The pay premium was not uniform across all companies. It was larger at firms with stronger operating performance, faster growth, and more competition in their product markets. It was also larger in states with higher rates of labor unionization, a somewhat counterintuitive finding given past research suggesting unions tend to hold down executive pay.
When the authors broke agreeableness and conscientiousness into finer subtraits, they found that cooperation, trust, achievement drive, and self-discipline were the specific qualities most strongly tied to higher compensation.
What to take from it, and what not to
For boards and compensation committees, the findings offer a new angle on a very old question. Personality, typically treated as a soft consideration in hiring and pay decisions, appears to track measurable differences in how well executives steward company resources. For executives themselves, the results suggest that traits cultivated over a lifetime, such as reliability and the ability to work well with others, have financial value in the labor market.

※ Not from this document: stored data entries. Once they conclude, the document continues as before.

Lemma mask_loop_structured cfg cfg' entities : forall st,
  Forall (fun e => entity_type e ∈ structured_entities) entities ->
  mask_loop cfg entities st = mask_loop cfg' entities st.
Proof.
  unfold mask_loop.
  induction entities as [| e entities IH]; intros st H; cbn [fold_left].
  - reflexivity.
  - apply Forall_cons in H. destruct H as [He H].
    rewrite (mask_step_structured cfg cfg' st e He). apply IH, H.
Qed.

(** ** The backend chain *)

Lemma stage_outcome (A : Type) (backend : option A)
    (body : A -> exc (list PIIEntity)) :
  stage backend body =
  Return match backend with
         | Some b => match body b with
                     | Return r => Some r
                     | Raise _ => None
                     end
         | None => None
         end.
Proof.
  unfold stage. destruct backend as [b |]; [| reflexivity].
  destruct (body b); reflexivity.
Qed.

Lemma detect_ml_first_returned eng text :
  _detect_ml eng text = Return (first_returned (attempts eng text)).
Proof.
  unfold _detect_ml, attempts. rewrite !stage_outcome.
  destruct (longtransformer_detector eng) as [lt |]; cbn [bind app].
  - destruct (bind (lt text) _) as [e | r]; cbn [first_returned]; [| reflexivity].
    destruct (ml_detector eng) as [cm |]; cbn [bind app].
    + destruct (bind (cm text) _) as [e2 | r2]; cbn [first_returned]; [| reflexivity].
      destruct (fallback_ner_model eng) as [m |]; cbn [bind app].
      * destruct (_detect_with_bert_ner eng m text); cbn [first_returned];
          [| reflexivity].
        destruct (base_deberta eng); reflexivity.
      * destruct (base_deberta eng); reflexivity.
    + destruct (fallback_ner_model eng) as [m |]; cbn [bind app].
      * destruct (_detect_with_bert_ner eng m text); cbn [first_returned];
          [| reflexivity].
        destruct (base_deberta eng); reflexivity.
      * destruct (base_deberta eng); reflexivity.
  - destruct (ml_detector eng) as [cm |]; cbn [bind app].
    + destruct (bind (cm text) _) as [e2 | r2]; cbn [first_returned]; [| reflexivity].
      destruct (fallback_ner_model eng) as [m |]; cbn [bind app].
      * destruct (_detect_with_bert_ner eng m text); cbn [first_returned];
          [| reflexivity].
        destruct (base_deberta eng); reflexivity.
      * destruct (base_deberta eng); reflexivity.
    + destruct (fallback_ner_model eng) as [m |]; cbn [bind app].
      * destruct (_detect_with_bert_ner eng m text); cbn [first_returned];
          [| reflexivity].
        destruct (base_deberta eng); reflexivity.
      * destruct (base_deberta eng); reflexivity.
Qed.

A few caveats are worth keeping in mind. The study is based on CEOs who use Twitter actively, which is not a random slice of corporate leadership. The personality scores come from an algorithm analyzing text, not from clinical assessments. And the analysis identifies statistical associations rather than proving that personality causes higher pay. Even so, the research offers a data-driven look at something usually left to intuition: the quiet influence of character on the executive paycheck.